Gila Dunia Sumber Petaka
Dunia yang berkonotasi dengan harta sering menjadi boomerang bagi pecintanya. Ketika hati terpaku dengan harta, maka seseorang tidak bisa menggunakan akal sehatnya. Dunia akan senantiasa memburu pecintanya. Dan pecintanya tidak akan menyadari betapa sesungguhnya ia telah terpedaya.
Dunia adalah musuh bagi Allah dan bagi para kekasih Allah, bahkan musuh bagi para musuh-musuh Allah. Kenapa menjadi musuh Allah? Kata Al-Ghazali, karena dunia selalu menghalangi atau bahkan memalingkan jalan bagi para kekasih Allah untuk sampai (wushul) kepada-Nya.
Oleh karena itu, sejak dunia diciptakan oleh Allah, sedikitpun Allah tak pernah melihatnya barang sejenak. Kenapa menjadi musuh para kekasih Allah?
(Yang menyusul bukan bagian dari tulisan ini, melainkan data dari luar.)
Lemma line_char_out c x : line_char c = true -> x ∈ [32; 9; 13; 10; 44; 92; 61] -> c <> x.
Proof.
  unfold line_char. intros H Hx ->. rewrite forallb_forall in H. apply list_elem_of_In in Hx. specialize (H x Hx).
  by rewrite Z.eqb_refl in H.
Qed.
Lemma line_char_eqb c x : line_char c = true -> x ∈ [32; 9; 13; 10; 44; 92; 61] -> (c =? x) = false.
Proof. intros H Hx. by apply Z.eqb_neq, (line_char_out c x). Qed.
Lemma skip_line_start c s : line_char c = true -> skip_line_ends (c :: s) = c :: s.
Proof. intros H. cbn [skip_line_ends]. by rewrite !(line_char_eqb c _ H) by (by apply list_elem_of_In; cbn; tauto). Qed.
Lemma line_of_value v s : Forall (fun c => line_char c = true) v -> line_of (v ++ 10 :: s) = (v, 10 :: s).
Proof.
  induction 1 as [|c v H _ IH]; [done|]. cbn [app line_of].
  by rewrite !(line_char_eqb c _ H), IH by (by apply list_elem_of_In; cbn; tauto).
Qed.
Lemma word_to_value v n : Forall (fun c => line_char c = true) v -> (length v <= n)%nat -> word_to [32; 9; 44; 13; 10] n v = v.
Proof.
  intros Hv. revert n. induction Hv as [|c v H _ IH]; intros [|n] Hl; cbn [length] in Hl; try done; [lia|]. cbn [word_to existsb].
  rewrite !(line_char_eqb c _ H) by (by apply list_elem_of_In; cbn; tauto). cbn [orb]. by rewrite IH by lia.
Qed.
Lemma plain_no_equals v : Forall (fun c => line_char c = true) v -> no_char 61 v.
Proof. intros H. eapply Forall_impl; [exact H|]. intros c Hc. apply line_char_out; [done|]. by apply list_elem_of_In; cbn; tauto. Qed.
Lemma plain_line_value v : plain_value v -> line_value v = v.
Proof.
  intros (_ & Hl & Hv & Hp). unfold line_value. rewrite (strstr_missing 61) by (by apply plain_no_equals || by vm_compute; repeat constructor).
  rewrite Hp. apply word_to_value; [done|]. unfold MAX_ENTRY_STR_LEN in *. lia.
Qed.
Lemma plain_line_name v name : plain_value v -> line_name v name = name.
Proof.
  intros (_ & _ & Hv & _). unfold line_name. by rewrite (strstr_missing 61) by (by apply plain_no_equals || by vm_compute; repeat constructor).
Qed.
Definition lower (s : cstring) : cstring := tolower <$> s.
Lemma add_new pre v :
  Forall plain_value pre -> plain_value v -> lower v ∉ (lower <$> pre) -> Z.of_nat (length pre) < MAX_ENTRIES_PER_LIST ->
  add_value v (load_entry <$> pre) = load_entry <$> (pre ++ [v]).
Proof.
  intros Hpre Hv Hn Hl. unfold add_value. rewrite length_fmap. rewrite (proj2 (Z.leb_gt _ _)) by lia. rewrite orb_false_r.
  unfold empty. rewrite bool_decide_false by apply Hv. cbn [orb]. rewrite fmap_app.
  destruct (existsb _ _) eqn:E; [|done]. exfalso. apply existsb_exists in E as (e & He & Heq). apply list_elem_of_In, list_elem_of_fmap in He as (w & -> & Hw).
  apply Hn. apply list_elem_of_fmap. exists w. split; [|done]. apply bool_decide_eq_true in Heq. cbn in Heq.
  rewrite Forall_forall in Hpre. destruct (Hpre w Hw) as (_ & Hwl & _). by rewrite trunc_fits in Heq.
Qed.

Lemma text_loop_newline fuel s name l : text_loop fuel (10 :: s) name l = text_loop fuel s name l.
Proof. by destruct fuel. Qed.

Lemma text_loop_script name vs : forall fuel pre,
  Forall plain_value (pre ++ vs) -> NoDup (lower <$> (pre ++ vs)) -> Z.of_nat (length (pre ++ vs)) <= MAX_ENTRIES_PER_LIST -> (length vs < fuel)%nat ->
  text_loop fuel (script vs) name (load_entry <$> pre) = (name, load_entry <$> (pre ++ vs)).
Proof.
  induction vs as [|v vs IH]; intros fuel pre Hp Hd Hl Hf; (destruct fuel as [|fuel]; [cbn in Hf; lia|]).
  - rewrite app_nil_r. cbn [text_loop script]. by case_match.
  - assert (plain_value v) as Hv by (by rewrite Forall_app in Hp; apply (Forall_inv (proj2 Hp))).
    pose proof Hv as (Hne & Hvl & Hc & _). rewrite length_app in Hl. cbn [length] in Hl, Hf. cbn [text_loop]. rewrite length_fmap.
    rewrite (proj2 (Z.leb_gt _ _)) by lia. unfold script. cbn [fmap list_fmap concat]. rewrite <- app_assoc. cbn [app]. fold (script vs).
    destruct v as [|a v']; [done|]. cbn [app]. rewrite skip_line_start by apply (Forall_inv Hc).
    change (a :: v' ++ 10 :: script vs) with ((a :: v') ++ 10 :: script vs). rewrite line_of_value by done.
    set (v := a :: v') in *. cbn [app]. rewrite (trunc_fits 512) by (unfold MAX_ENTRY_STR_LEN in *; lia).
    rewrite plain_line_value, plain_line_name, text_loop_newline by done. rewrite cons_middle, app_assoc in Hp, Hd |- *. rewrite add_new.
    + apply IH; [done..| |lia]. rewrite !length_app. cbn [length]. lia.
    + by rewrite !Forall_app in Hp; apply Hp.
    + done.
    + rewrite !fmap_app in Hd. apply NoDup_app in Hd as [Hd _]. apply NoDup_app in Hd as (_ & Hd & _). intros Hin. apply (Hd _ Hin).
      by apply list_elem_of_singleton.
    + lia.
Qed.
Karena dunia selalu menggoda mereka dengan keindahannya, membujuk mereka dengan kemegahannya, hingga para kekasih Allah itu tak mampu bersabar lagi dan tak menemukan jalan untuk putus hubungan dengan dunia.
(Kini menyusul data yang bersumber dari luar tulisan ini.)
Definition routes (w : web_params) : list (list string * target) :=
  [(["POST /api/v1/login"], Public); (["POST /api/v1/wan/proxy/parse_uri"], Protected); (["POST /api/v1/wan/proxy/test"], Protected);
   (["GET /api/v1/interfaces"], Protected); (["GET /api/v1/wifi/scan"], Protected); (["GET /api/v1/wifi/status"], Protected); (["GET /api/v1/status"], Protected);
   (["GET /api/v1/metrics"; "GET /metrics"], Protected); (["GET /api/v1/debug"], Protected); (["GET /api/v1/dhcp/leases"], Protected);
   (["GET /api/v1/logs"], Protected); (["GET /api/v1/license"], Protected); (["POST /api/v1/license/activate"], Protected);
   (["GET /api/v1/groups"], Protected); (["POST /api/v1/groups/delete"], always handle_group_delete);
   (["POST /api/v1/groups"], Change (handle_group_save (wp_group w) (wp_index w)));
   (["GET /api/v1/policy_routes"], Protected); (["POST /api/v1/policy_routes/delete"], always handle_route_delete);
   (["POST /api/v1/policy_routes"], always (handle_route_save (wp_route w)));
   (["GET /api/v1/address_lists"], Protected); (["POST /api/v1/address_lists/delete"], always handle_list_delete);
   (["POST /api/v1/address_lists"], always (handle_list_save (wp_list w)));
   (["GET /api/v1/leases"; "GET /api/v1/dhcp/leases"], Protected); (["POST /api/v1/leases/static/delete"], always handle_lease_delete);
   (["POST /api/v1/leases/static"], always (handle_lease_save (wp_lease w)));
   (["POST /api/v1/ratelimits/delete"], always handle_limit_delete); (["POST /api/v1/ratelimits"], always (handle_limit_save (wp_limit w)));
   (["POST /api/v1/qos"], always handle_qos); (["POST /api/v1/dns"], always handle_dns); (["POST /api/v1/app_steering"], always handle_app_steering);
   (["GET /api/v1/dpi/stats"; "GET /api/v1/dpi"], Protected); (["POST /api/v1/dpi/policy"; "POST /api/v1/dpi"], always handle_dpi);
   (["POST /api/v1/telegram/test"], always handle_telegram_test); (["POST /api/v1/telegram"], always handle_telegram);
   (["GET /api/v1/system/backup"], Protected);
   (["POST /api/v1/system/restore"], always (handle_restore (wp_can_write w) (wp_calloc w) (wp_calloc_import w)));
   (["POST /api/v1/system/reset"], always (handle_reset (wp_calloc w))); (["GET /api/v1/system/check_update"], Public);
   (["POST /api/v1/system/upgrade"], Protected); (["POST /api/v1/system/rollback"], Protected); (["POST /api/v1/wans/renew"], always handle_renew);
   (["GET /api/v1/clients"], Protected); (["GET /api/v1/broadband/status"], Protected); (["GET /api/v1/broadband/sessions"], Protected);
   (["POST /api/v1/broadband/toggle"], always handle_broadband_toggle); (["POST /api/v1/broadband/config"], always handle_broadband_config);
   (["POST /api/v1/broadband/users/delete"], always handle_user_delete); (["POST /api/v1/broadband/users/renew"], always handle_user_renew);
   (["POST /api/v1/broadband/users/toggle"], always handle_user_toggle); (["POST /api/v1/broadband/users"], always handle_user_save);
   (["POST /api/v1/broadband/profiles/delete"], always handle_profile_delete); (["POST /api/v1/broadband/profiles"], always handle_profile_save);
   (["POST /api/v1/broadband/sessions/disconnect"], always handle_disconnect);
   (["POST /api/v1/broadband/radius"; "POST /api/v1/pppoe/radius"], always handle_radius); (["GET /api/v1/vpn/status"], Protected);
   (["POST /api/v1/vpn/wireguard/toggle"], always handle_wg_toggle); (["POST /api/v1/vpn/wireguard/config"], always handle_wg_config);
   (["POST /api/v1/vpn/wireguard/genkeys"], Protected); (["POST /api/v1/vpn/wireguard/peers/delete"], always handle_wg_peer_delete);
   (["POST /api/v1/vpn/wireguard/peers"], always handle_wg_peer_save); (["POST /api/v1/vpn/wireguard/client-conf"], Protected);
   (["POST /api/v1/vpn/zerotier/toggle"], always handle_zt_toggle); (["POST /api/v1/vpn/zerotier/config"], always handle_zt_config);
   (["POST /api/v1/vpn/zerotier/join"], always (handle_zt_join (wp_joined w))); (["POST /api/v1/vpn/zerotier/leave"], always handle_zt_leave);
   (["POST /api/v1/vpn/tailscale/toggle"], always handle_ts_toggle); (["POST /api/v1/vpn/tailscale/up"], always (handle_ts_up (wp_ts_after w)));
   (["POST /api/v1/vpn/tailscale/down"], always handle_ts_down); (["POST /api/v1/vpn/tailscale/config"], always handle_ts_config);
   (["GET /api/v1/broadband/export.csv"], Protected); (["POST /api/v1/broadband/import"], Protected); (["POST /api/v1/stealth"], always handle_stealth);
   (["POST /api/v1/clients/block"], always handle_client_block); (["POST /api/v1/diagnostics/speedtest"], Protected);
   (["GET /api/v1/diagnostics/gaming_ping"], Protected); (["POST /api/v1/assign"; "POST /api/v1/apply"], always (handle_assign (wp_calloc w)));
   (["POST /api/v1/terminal"; "POST /api/v1/exec"], Protected); (["GET /api/v1/diagnostics/pcap"], Public); (["GET /api/v1/telemetry"], Public)]%string.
Kenapa menjadi musuh bagi para musuh-musuh Allah? Karena dunia mampu mengecoh anggapan mereka hingga mereka larut dalam kenikmatan dunia dan beranggapan bahwa dunia milik mereka. Lalu mereka lalai akan kewajibannya. (Mukhtashar Ihya’, al-Ghazali, 168).
Begitu berbahayanya dunia, hingga Allah melarang orang yang mabuk dunia melakukan shalat. Karena mereka akan selalu membawa kepentingan duniawinya dalam shalat.
Allah berfirman
لا تقربوا الصلاة وأنتم سكارى حتى تعلموا ما تقولون
“Janganlah kalian mendekati shalat, sementara kalian dalam
keadaan mabuk sehingga kalian memahami apa yang kalian katakan”.(QS: al-Nisa’:43).
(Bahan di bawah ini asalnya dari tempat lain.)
Definition same_wans (ctx ctx' : proxy_manager_ctx) : Prop := length (c_wans (pm_config ctx')) = length (c_wans (pm_config ctx)).
Lemma same_wans_put i w ctx : same_wans ctx (put_wan i w ctx).
Proof. unfold same_wans, put_wan. cbn. apply length_insert. Qed.
Lemma same_wans_is_Some i ctx ctx' : same_wans ctx ctx' -> is_Some (pm_wan ctx i) -> is_Some (pm_wan ctx' i).
Proof. unfold same_wans, pm_wan. rewrite !lookup_lt_is_Some. lia. Qed.

Lemma stop_inv ctx i :
  pm_inv ctx -> runs o any (fun r => pm_inv r.2 /\ same_wans ctx r.2) (proxy_manager_stop_wan ctx i).
Proof.
  intros Hi. unfold proxy_manager_stop_wan. destruct (pm_wan ctx i) as [w|] eqn:Hw; [|by apply runs_ret].
  run_step; [by apply run_kill_recorded|]. run_step; [run; done|]. apply runs_ret. cbn [snd]. split.
  - apply put_pid_inv; [done|by rewrite Hw|by apply not_linked].
  - apply (same_wans_put i _ (put_pid i (-1) ctx)).
Qed.

Lemma launch_inv ctx i w x p :
  pm_inv ctx -> is_Some (pm_wan ctx i) ->
  runs o any (fun c => pm_inv c /\ same_wans ctx c) (launch ctx i w x p).
Proof.
  intros Hi Hw. unfold launch, read_file. do 3 (run_step; [by run_step|]).
  destruct (read_pid _) as [pid|] eqn:Hp; [|by apply runs_ret]. run_step; [apply run_wait|]. run_step; [by run_step|].
  apply runs_ret. assert (1 < pid) as Hgt.
  { unfold read_pid in Hp. destruct x2 as [b|]; [|done]. cbn in Hp. destruct (scan_int b) as [q|]; [|done]. cbn in Hp.
    destruct (Z.ltb_spec 1 q); [|done]. by injection Hp as <-. }
  split; [|apply (same_wans_put i _ (put_pid i pid ctx))]. apply put_pid_inv; [done|done|].
  intros _. exists pid. split_and!; [|done|done]. cbn. apply list_lookup_insert_eq. destruct Hi as [Hc _].
  apply lookup_lt_is_Some in Hw. lia.
Qed.

Lemma same_wans_trans a b c : same_wans a b -> same_wans b c -> same_wans a c.
Proof. unfold same_wans. congruence. Qed.
Lemma put_restart_inv i ms ctx : pm_inv ctx -> pm_inv (put_restart i ms ctx).
Proof. by intros [? ?]. Qed.
Lemma put_fails_inv i n ctx : pm_inv ctx -> pm_inv (put_fails i n ctx).
Proof. by intros [? ?]. Qed.

Lemma start_inv ctx i :
  pm_inv ctx -> runs o any (fun r => pm_inv r.2 /\ same_wans ctx r.2) (proxy_manager_start_wan as_endpoint ctx i).
Proof.
  intros Hi. unfold proxy_manager_start_wan. destruct (pm_wan ctx i) as [w|] eqn:Hw; [|by apply runs_ret].
  pose proof (pi_linked _ Hi i w Hw) as Hl. destruct (synced_keeps w) as [S1 S2]. destruct (with_tun_keeps (synced w) i) as [T1 T2].
  assert (pm_inv (put_wan i (synced w) ctx)) as H1 by (apply put_wan_inv; [done|]; by eapply same_link).
  assert (same_wans ctx (put_wan i (synced w) ctx)) as W1 by apply same_wans_put. cbv zeta.
  destruct (not_wanted (synced w)).
  { eapply runs_weaken; [by apply stop_inv|done|]. intros [rc c] [H W]. split; [done|]. by eapply same_wans_trans. }
  set (ctx2 := put_wan i (with_tun (synced w) i) (put_wan i (synced w) ctx)).
  assert (pm_inv ctx2) as H2 by (apply put_wan_inv; [done|]; by eapply same_link; [by eapply same_link|..]).
  assert (same_wans ctx ctx2) as W2 by (eapply same_wans_trans; [exact W1|apply same_wans_put]).
  run_step; [apply run_generate|]. destruct (negb _); [by apply runs_ret|].
  run_step; [unfold check_binary_available, executable; run; done|].
  eapply runs_bind; [by apply stop_inv|]. intros [rc ctx3] [H3 W3]. cbn [snd] in *. unfold clock_gettime.
  run_step; [by run_step|]. eapply runs_bind; [apply launch_inv; [by apply put_restart_inv|]|].
  - apply (same_wans_is_Some i ctx); [by eapply same_wans_trans|by rewrite Hw].
  - intros ctx4 [H4 W4]. apply runs_ret. split; [done|]. eapply same_wans_trans; [exact W2|]. by eapply same_wans_trans.
Qed.

Lemma apply_inv ctx : pm_inv ctx -> runs o any (fun r => pm_inv r.2) (proxy_manager_apply as_endpoint ctx).
Proof.
  intros Hi. unfold proxy_manager_apply. eapply runs_bind; [apply (runs_for_each _ _ pm_inv); [exact Hi|]|intros c Hc; by apply runs_ret].
  intros i c _ Hc. destruct (pm_wan c i) as [w|]; [|by apply runs_ret]. eapply runs_bind; [|intros r Hr; apply runs_ret; exact Hr].
  case_match; (eapply runs_weaken; [by (apply start_inv || apply stop_inv)|done|]); by intros r [? _].
Qed.
Lemma close_inv ctx : pm_inv ctx -> runs o any pm_inv (proxy_manager_close ctx).
Proof.
  intros Hi. apply runs_for_each; [done|]. intros i c _ Hc. eapply runs_bind; [by apply stop_inv|]. intros r [H _]. by apply runs_ret.
Qed.

Lemma upd_wan_inv i f ctx : pm_inv ctx -> (forall w, pm_wan ctx i = Some w -> linked ctx i (f w)) -> pm_inv (upd_wan i f ctx).
Proof. intros Hi Hf. unfold upd_wan. destruct (pm_wan ctx i) as [w|] eqn:E; [|done]. apply put_wan_inv; [done|]. by apply Hf. Qed.

Lemma run_test p : runs o any (fun _ => True) (proxy_manager_test_tunnel p).
Proof.
  unfold proxy_manager_test_tunnel, clock_gettime, probe_target, gethostbyname, fallback, connect. run; done.
Qed.

Lemma dead_inv now ctx i : pm_inv ctx -> runs o any pm_inv (supervise_dead as_endpoint now ctx i).
Proof.
  intros Hi. unfold supervise_dead. eapply (runs_bind _ _ pm_inv).
  - case_match; [|by apply runs_ret]. eapply runs_bind; [apply start_inv; by apply put_restart_inv|]. intros r [Hr _]. by apply runs_ret.
  - intros c Hc. apply runs_ret, upd_wan_inv; [done|]. intros w _. by apply not_linked.
Qed.
Lemma alive_inv now ctx i w :
  pm_inv ctx -> linked ctx i w -> runs o any pm_inv (supervise_alive as_endpoint now ctx i w).
Proof.
  intros Hi Hw. unfold supervise_alive, if_nametoindex. run_step; [by run_step|]. run_step; [run; done|].
  run_step; [apply run_test|]. case_match.
  - apply runs_ret, put_fails_inv, put_wan_inv; [done|]. by eapply same_link.
  - run_step; [by run_step|]. case_match; [|by apply runs_ret, put_fails_inv].
    eapply runs_bind; [apply start_inv, put_restart_inv, put_fails_inv, put_fails_inv, Hi|]. intros r [H' _]. by apply runs_ret.
Qed.
Lemma supervise_inv now i ctx : pm_inv ctx -> runs o any pm_inv (supervise_wan as_endpoint now i ctx).
Proof.
  intros Hi. unfold supervise_wan. destruct (pm_wan ctx i) as [w|] eqn:Hw; [|by apply runs_ret].
  case_match; [by apply runs_ret|]. cbv zeta.
  assert (linked ctx i (bound w)) as Hb.
  { eapply same_link; [by apply (pi_linked _ Hi)|..]; unfold bound; by case_match. }
  assert (pm_inv (put_wan i (bound w) ctx)) as H1 by (by apply put_wan_inv).
  unfold is_alive. run_step; [run; done|]. case_match; [by apply alive_inv|by apply dead_inv].
Qed.
Lemma all_supervised_inv ctx : pm_inv ctx -> runs o any pm_inv (proxy_manager_supervise_tick as_endpoint ctx).
Proof.
  intros Hi. unfold proxy_manager_supervise_tick, clock_gettime. run_step; [by run_step|].
  apply runs_for_each; [done|]. intros i c _. apply supervise_inv.
Qed.
End Invariant.

(** ** Runs of the manager *)

Inductive pm_op :=
  | PmApply
  | PmStart (i : nat)
  | PmStop (i : nat)
  | PmTick.
Definition pm_step (as_endpoint : wan_proxy_config_t -> proxy_endpoint_t) (op : pm_op) (ctx : proxy_manager_ctx) : sys proxy_manager_ctx :=
  match op with
  | PmApply => r ← proxy_manager_apply as_endpoint ctx; mret r.2
  | PmStart i => r ← proxy_manager_start_wan as_endpoint ctx i; mret r.2
  | PmStop i => r ← proxy_manager_stop_wan ctx i; mret r.2
  | PmTick => proxy_manager_supervise_tick as_endpoint ctx
  end.
Fixpoint pm_run (as_endpoint : wan_proxy_config_t -> proxy_endpoint_t) (ops : list pm_op) (ctx : proxy_manager_ctx) : sys proxy_manager_ctx :=
  match ops with
  | [] => mret ctx
  | op :: ops => ctx ← pm_step as_endpoint op ctx; pm_run as_endpoint ops ctx
  end.

Lemma pm_run_inv ae o ops : forall ctx, pm_inv ctx -> runs o (fun _ => True) pm_inv (pm_run ae ops ctx).
Proof.
  induction ops as [|op ops IH]; intros ctx Hi; cbn [pm_run]; [by apply runs_ret|].
  eapply (runs_bind _ _ pm_inv); [|auto]. destruct op as [|i|i|]; cbn [pm_step].
  - eapply runs_bind; [by apply apply_inv|]. intros r H. by apply runs_ret.
  - eapply runs_bind; [by apply start_inv|]. intros r [H _]. by apply runs_ret.
  - eapply runs_bind; [by apply stop_inv|]. intros r [H _]. by apply runs_ret.
  - by apply all_supervised_inv.
Qed.

Definition unconnected (w : wan_config_t) : Prop := px_is_connected (w_proxy w) = false.
Lemma init_inv config :
  (length (c_wans config) <= Z.to_nat MAX_WANS)%nat -> Forall unconnected (c_wans config) -> pm_inv (proxy_manager_init config).
Proof.
  intros Hl Hu. split; [cbn [proxy_manager_init pm_config pm_pids]; by rewrite length_replicate|]. intros i w Hw. apply not_linked.
  unfold pm_wan in Hw. by eapply (Forall_lookup_1 _ _ _ _ Hu) in Hw.
Qed.

(** C15.  Whatever is started, stopped, applied and supervised, and whatever the system answers: for an
    uplink whose proxy counts as connected, the table of the manager and the configuration record the same
    process number, greater than 1.  This is about the two records; whether that process still runs is what the
    next supervision looks at. *)
Theorem connected_pids_agree ae o config ops t i w :
  (length (c_wans config) <= Z.to_nat MAX_WANS)%nat -> Forall unconnected (c_wans config) ->
  let ctx := (pm_run ae ops (proxy_manager_init config) o t).1 in
  pm_wan ctx i = Some w -> px_is_connected (w_proxy w) = true ->
  exists pid, pm_pids ctx !! i = Some pid /\ 1 < pid /\ px_pid (w_proxy w) = pid.
Proof.
  intros Hl Hu ctx Hw. apply (pi_linked ctx); [|done]. subst ctx.
  apply (runs_result _ (fun _ => True)). apply pm_run_inv. by apply init_inv.
Qed.

(** ** A process that answers *)

(** The process of every wanted proxy exists, and so does the interface of every name. *)
Definition all_up (o : os) : Prop := (forall t pid, os_alive o t pid = true) /\ (forall t d, 0 < os_ifindex o t d).
Definition wanted (w : wan_config_t) : bool := w_enabled w && px_enabled (w_proxy w).
Definition processes (ctx : proxy_manager_ctx) : Prop :=
  forall i w, pm_wan ctx i = Some w -> wanted w = true -> 1 < default 0 (pm_pids ctx !! i).
Definition repair (c : call) : Prop :=
  match c with
  | System cmd => exists i w, cmd = chk_route i w
  | Connect _ _ _ => True
  | _ => False
  end.

Section Up.
Context (ae : wan_proxy_config_t -> proxy_endpoint_t) (o : os) (Hup : all_up o).

Lemma run_test_repair p : runs o repair (fun _ => True) (proxy_manager_test_tunnel p).
Proof.
  unfold proxy_manager_test_tunnel, clock_gettime, probe_target, gethostbyname, fallback, connect. repeat run_step; done.
Qed.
Al-Ghazali memberikan murad (penjelasan) terhadap firman Allah dalam surat al-Nisa’ ayat 43 ini. Bahwa yang dimaksud mabuk disini, menurut al-Ghazali adalah mabuk dikarenakan terlalu larut dalam gemerlapnya dunia. (Ihya’ Ulum al-Din 1/150).
Bahkan lebih lanjut al-Ghazali menegaskan seorang ulama’ bila sudah tergoda dengan indahnya dunia, maka sumber hikmah tidak kan terpancar lagi dari hatinya dan pelita petunjuk akan padam di dalam hatinya. (Ihya’ lum al-Din, al-Ghazali, 1/64.)
Hal ini sesuai dengan sabda Nabi Muhammad
حب الدنيا رأس كل خطيئة
“ cinta dunia merupakan pangkal/sumber dari setiap kesalahan”. HR Baihaqi:10081
Dunia memang begitu membahayakan pecintanya. Bahkan menjadi penyebab kelalaiannya kepada Allah. Dari saking bahayanya, Imam Syafii memustahilkan seseorang akan tetap ingat Allah bila sudah terpengaruh dengan cinta dunia. Bahkan al-Ghazali mengatakan orang orang yang cinta dunia mereka sesungguhnya termasuk orang orang yang tertipu. (Ashnaf al-Maghrurin, al-Ghazali 1/3, Ihya’, al-Ghazali 1/25).
Semakin dunia dikejar, makin pula melaju dengan cepat, hingga tak mampu terkejar. Ibarat mengejar bayangannya sendiri. Lalu bagaimana yang mesti dilakukan?
Berhenti mengejarnya, niscaya bayangan itupun akan berhenti. Artinya, bila dunia tidak dikejar, maka dunia itu akan mengejar menghampiri. Kita bisa menteladani kehidupan para Shalihin (Kiai dan Habaib) mereka tak fokus mencari dunia tapi nyatanya, kehidupan mereka sejahtera bahkan berkecukupan.